‘Wise Leader’ Emir Sheikh Sabah al-Ahmad Al-Sabah of Kuwait passes away at age 91
Sheikh Sabah al-Ahmad Al-Sabah of Kuwait passed away on September 29th, 2020. He was 91 and had just completed his 16th year as Emir. His death was followed by a 40-day mourning period in which schools, public institutions, and government offices were closed. His reign as Emir was marked by domestic and regional conflict in which he served as mediator, earning him the nickname of “The Wise Leader” among his Gulf counterparts.
Sheikh Sabah al-Ahmad Al-Sabah played an integral role as mediator in Middle East regional politics throughout his rule. As Emir, he came in 2014 at the start of a so-called “Second Arab Cold War” triggered by the cut off of diplomatic ties between Riyadh, Abu Dhabi, and Doha. After being accused of funding radical Islamist factions by the leaders of Saudi Arabia and the UAE, Emir Tamim bin-Hamad al-Thani of Qatar turned to his Kuwaiti neighbor for diplomatic aid. This first round of talks only momentarily paused diplomatic cut-offs until 2017. Sheikh Sabah of Kuwait was tasked with leading negotiation talks between Saudis and Qataris at the GCC summit that year.
When the issue escalated, Sheikh Sabah also played a crucial role in later mediation efforts when Saudi Arabia, the UAE, Bahrain, Egypt, and Jordan broke off all social, political, and trade ties with Qatar. Emir Tamim bin-Hamad al-Thani of Qatar flew to Kuwait City shortly after to host diplomatic talks with Sheikh Sabah and was received at Daman Palace. In his efforts to calm Middle Eastern tensions further, Sheikh Sabah flew to Washington D.C. in hopes of using the American influence to dissuade any further escalation of conflict between the Saudi and Qatari. His main goal, as Saudi began to deploy tanks to the Qatar-Saudi border, was to prevent further military buildup between the two countries. After the meeting with President Donald Trump, Sheikh Sabah reported to newspapers, “Thank God, now, what is important is that we have stopped military action.” Thanks to these talks, the Saudi-Qatari tensions have since relaxed.
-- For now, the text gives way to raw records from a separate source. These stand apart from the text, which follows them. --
Lemma value_bounds (s : string) :
  allDigits s = true -> 0 <= value s < pow10 (String.length s).
Proof.
  induction s as [|c rest IH]; simpl.
  - intros _. rewrite pow10_0. lia.
  - intros Hd. apply andb_true_iff in Hd as [Hc Hr].
    apply isDigit_range in Hc. specialize (IH Hr).
    rewrite pow10_S. pose proof (pow10_pos (String.length rest)). nia.
Qed.

(** What the loop of [ParseUint] computes on digits that fit. *)
Lemma parseLoop_digits (s : string) : forall n : Z,
  allDigits s = true -> 0 <= n ->
  n * pow10 (String.length s) + value s <= maxUint64 ->
  parseLoop 10 cutoff10 maxVal64 n s
  = (n * pow10 (String.length s) + value s, None).
Proof.
  induction s as [|c rest IH]; simpl; intros n Hd Hn Hfit.
  - rewrite pow10_0. f_equal. lia.
  - apply andb_true_iff in Hd as [Hc Hr].
    rewrite (digitVal_digit c Hc). apply isDigit_range in Hc.
    pose proof (value_bounds rest Hr) as Hv.
    pose proof (pow10_pos (String.length rest)) as Hp.
    rewrite pow10_S in Hfit |- *.
    remember (byte_of c - 48) as v eqn:Ev.
    assert (Hv10 : 0 <= v < 10) by lia.
    assert (Hn10 : n * 10 + v <= maxUint64) by nia.
    destruct (10 <=? v) eqn:E10; [lia|].
    assert (Hcut : (cutoff10 <=? n) = false).
    { apply Z.leb_gt. rewrite cutoff10_val. unfold maxUint64 in *. lia. }
    rewrite Hcut.
    assert (Hm1 : to_uint64 (n * 10) = n * 10).
    { unfold to_uint64, two64, maxUint64 in *. apply Z.mod_small. lia. }
    assert (Hm2 : to_uint64 (n * 10 + v) = n * 10 + v).
    { unfold to_uint64, two64, maxUint64 in *. apply Z.mod_small. lia. }
    rewrite Hm1, Hm2.
    assert (Hchk : (n * 10 + v <? n * 10) || (maxVal64 <? n * 10 + v) = false).
    { apply orb_false_iff. rewrite maxVal64_val. unfold maxUint64 in *. lia. }
    rewrite Hchk. rewrite IH by (try assumption; nia).
    f_equal. ring.
Qed.
(** Sorting neither drops nor duplicates an element. *)
Lemma Array_sort_Permutation (l : list A) : Array_sort compareFn l ≡ₚ l.
Proof.
  induction l as [|x l IH]; [done|].
  unfold Array_sort in *. simpl. by rewrite sort_insert_Permutation, IH.
Qed.

(** A comparator that never puts a lower rank first sorts by rank. *)
Context (rank : A → Z).
Hypothesis before_rank : ∀ x y, comes_before compareFn x y = true → rank y <= rank x.
Hypothesis after_rank : ∀ x y, comes_before compareFn x y = false → rank x <= rank y.

Lemma sort_insert_sorted (x : A) (l : list A) :
  StronglySorted (λ a b, rank b <= rank a) l →
  StronglySorted (λ a b, rank b <= rank a) (sort_insert compareFn x l).
Proof.
  induction 1 as [|y r Hr IH Hy]; simpl.
  - repeat constructor.
  - destruct (comes_before compareFn x y) eqn:E.
    + constructor; [by constructor|].
      apply before_rank in E. constructor; [done|].
      eapply Forall_impl; [exact Hy|]. simpl. intros z Hz. lia.
    + constructor; [done|].
      apply after_rank in E.
      rewrite sort_insert_Permutation. by constructor.
Qed.

Lemma Array_sort_sorted (l : list A) :
  StronglySorted (λ a b, rank b <= rank a) (Array_sort compareFn l).
Proof.
  induction l as [|x l IH]; [constructor|].
  unfold Array_sort in *. simpl. by apply sort_insert_sorted.
Qed.
End SortFacts.

(** ** Counts of the generated alerts *)

Lemma frontend_pushed_status_count (s : Status) (items : list Item) :
  s ∈ [URGENT; NORMAL; INFO] →
  length (filter (λ a, Frontend.status a = s) (omap Frontend.alert_for items))
  = length (filter (λ p, si_status (Frontend.calculateStockStatus p) = s) items).
Proof.
  intros Hs. induction items as [|p items IH]; [done|].
  change (omap Frontend.alert_for (p :: items))
    with (match Frontend.alert_for p with
          | Some a => a :: omap Frontend.alert_for items
          | None => omap Frontend.alert_for items
          end).
  rewrite (filter_cons _ p items).
  destruct (Frontend.alert_for p) as [a|] eqn:E.
  - apply frontend_alert_for_Some in E as (Hp & Hst & Hn).
    rewrite filter_cons, Hst.
    case_decide; simpl; by rewrite IH.
  - apply frontend_alert_for_None in E.
    rewrite decide_False; [done|].
    intros Hc. rewrite Hc in E. unfold needs_attention in E.
    by rewrite bool_decide_eq_true_2 in E.
Qed.
(** * The SXWL endpoint client of runpod-python, embedded in Rocq

    Source: [src/runpod/endpoint/sxwl.py].  The module is a thin client of a
    remote inference and fine-tuning platform: it builds a configuration from
    process-wide credentials, sends HTTP requests, walks the JSON answers and
    polls until a remote job reaches a final status.

    The embedding is shallow.  Python values that travel through the client
    are JSON-shaped and are modelled by [value]; Python exceptions by [exn];
    every method is a function in a state-and-exception monad [M] over the
    [World] (process globals, the cleanup registry, and the trace of requests
    and sleeps), or over a pair of the receiver object and the [World] for the
    methods that assign to [self].  The remote server is the [net] field of the
    [World]: an arbitrary function from the position of a request in the run
    and the request itself to what the [requests] library observes.

    Not modelled: what [print] writes (it never changes control flow; the one
    call whose argument can raise, [len(models)], is kept), floating point
    JSON numbers, [BaseException]s that are not [Exception]s, and an
    operating system that refuses a sleep whose length [time.sleep] itself
    accepts. *)

From Stdlib Require Import ZArith Ascii String List Bool Lia.
From Stdlib Require Import Strings.Byte.
From stdpp Require Import gmap strings list.

Local Set Warnings "-register-all".
Local Open Scope Z_scope.

(** ** Python values *)

Module Py.

(** What [response.json()], [json.loads] and the caller's dictionaries hold.
    A [dict] is an association list with string keys, each key bound once;
    [assoc] reads the first binding. *)
Inductive value : Type :=
  | VNone
  | VBool (b : bool)
  | VInt (n : Z)
  | VStr (s : string)
  | VList (items : list value)
  | VDict (entries : list (string * value)).

(** The exceptions the module can meet; the payload is the message or the
    datum Python attaches. *)
Inductive exn : Type :=
  | ConnectionError (reason : string)   (* requests.request could not answer  *)
  | HTTPError (status : Z)              (* response.raise_for_status()        *)
  | JSONDecodeError                     (* response.json() / json.loads       *)
  | UnicodeDecodeError                  (* bytes.decode('utf-8')              *)
  | KeyError (key : string)
  | TypeError
  | AttributeError
  | ValueError (msg : string)
  | OverflowError                       (* time.sleep: a length out of range  *)
  | RuntimeError (msg : string)
  | TimeoutError (msg : string).

Inductive result (A : Type) : Type :=
  | Ok (a : A)
  | Raise (e : exn).
Arguments Ok {A} a.
Arguments Raise {A} e.

Fixpoint assoc (k : string) (d : list (string * value)) : option value :=
  match d with
  | [] => None
  | (k', v) :: d' => if String.eqb k' k then Some v else assoc k d'
  end.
Just as he had acted as mediator in the 2017 regional crisis, Sheikh Sabah would also play a key role in domestic disputes back home. In 2008 and 2009, Islamist extremist groups began to increase in representative numbers within the National Assembly, Kuwait’s unicameral parliament. This made it extremely hard for cooperation among MP’s from differing factions, therefore leading to gridlock in the functions of government. Sheikh Sabah stepped in, appointing Sheikh Nasser al-Mohammad al-Ahmad, a family relative, as Prime Minister. Just under a year later, in March 2009, Sheikh Sabah was forced to dismiss his nephew on allegations of corruption, speaking to his moral responsibilities as Emir at the time. Additionally, the parliament under Sheikh Sabah was one of the earliest proponents of women’s rights within the Middle East and Gulf region. Some of the rights granted to women under his rule included universal suffrage and the ability to obtain a passport without the consent of a male relative.
The early 2010s marked a particularly brutal time in Kuwait, under which Sheikh Sabah took repeated action to dissolve the National Assembly after unjust elections were reported. In 2011 and 2012, massive protests against corruption and proposed constitutional changes forced the Emir to intervene. Repeated parliamentary elections were called due to accusations of corruption, yet no consensus between parties in the National Assembly could be reached. In this time, Sheikh Sabah himself was the victim of plots to overthrow the Kuwaiti monarchy, although no such plan was actually carried out.
The reaction to Emir Sheikh Sabah al Ahmad al Sabah’s death garnered responses from throughout the Arab world. Sheikh Khalifa bin Zayed al Nahyan of the United Arab Emirates declared a three-day mourning period on national radio, going on to praise the life of the late Emir. In Saudi Arabia, King Salman bin Abdulaziz Al Saud reminisced about their diplomatic and personal relationship throughout the years, saying, “I lost a dear brother, a generous friend, and a great stature, who had in myself a great stature and appreciation he deserved.” King Abdullah of Jordan II bin Al-Hussein joined King Salman by tweeting out his own condolences, “Today we lost a great brother and a wise leader who loves Jordan.”
The new Emir of Kuwait, Sheikh Nawaf Al-Ahmad Al-Jaber Al-Sabah ascended to the throne on September 29, 2020. Emir Nawaf’s short reign has been characterized with issues including the COVID-19 pandemic, extremely low oil prices, and ever evolving tensions between Saudi Arabia and Iran. Working with the new Crown Prince Sheikh Meshaal Al Ahmad Al Sabah, Emir Nawaf intends to continue the legacy of Sheikh Sabah as a key player in Middle Eastern and domestic affairs.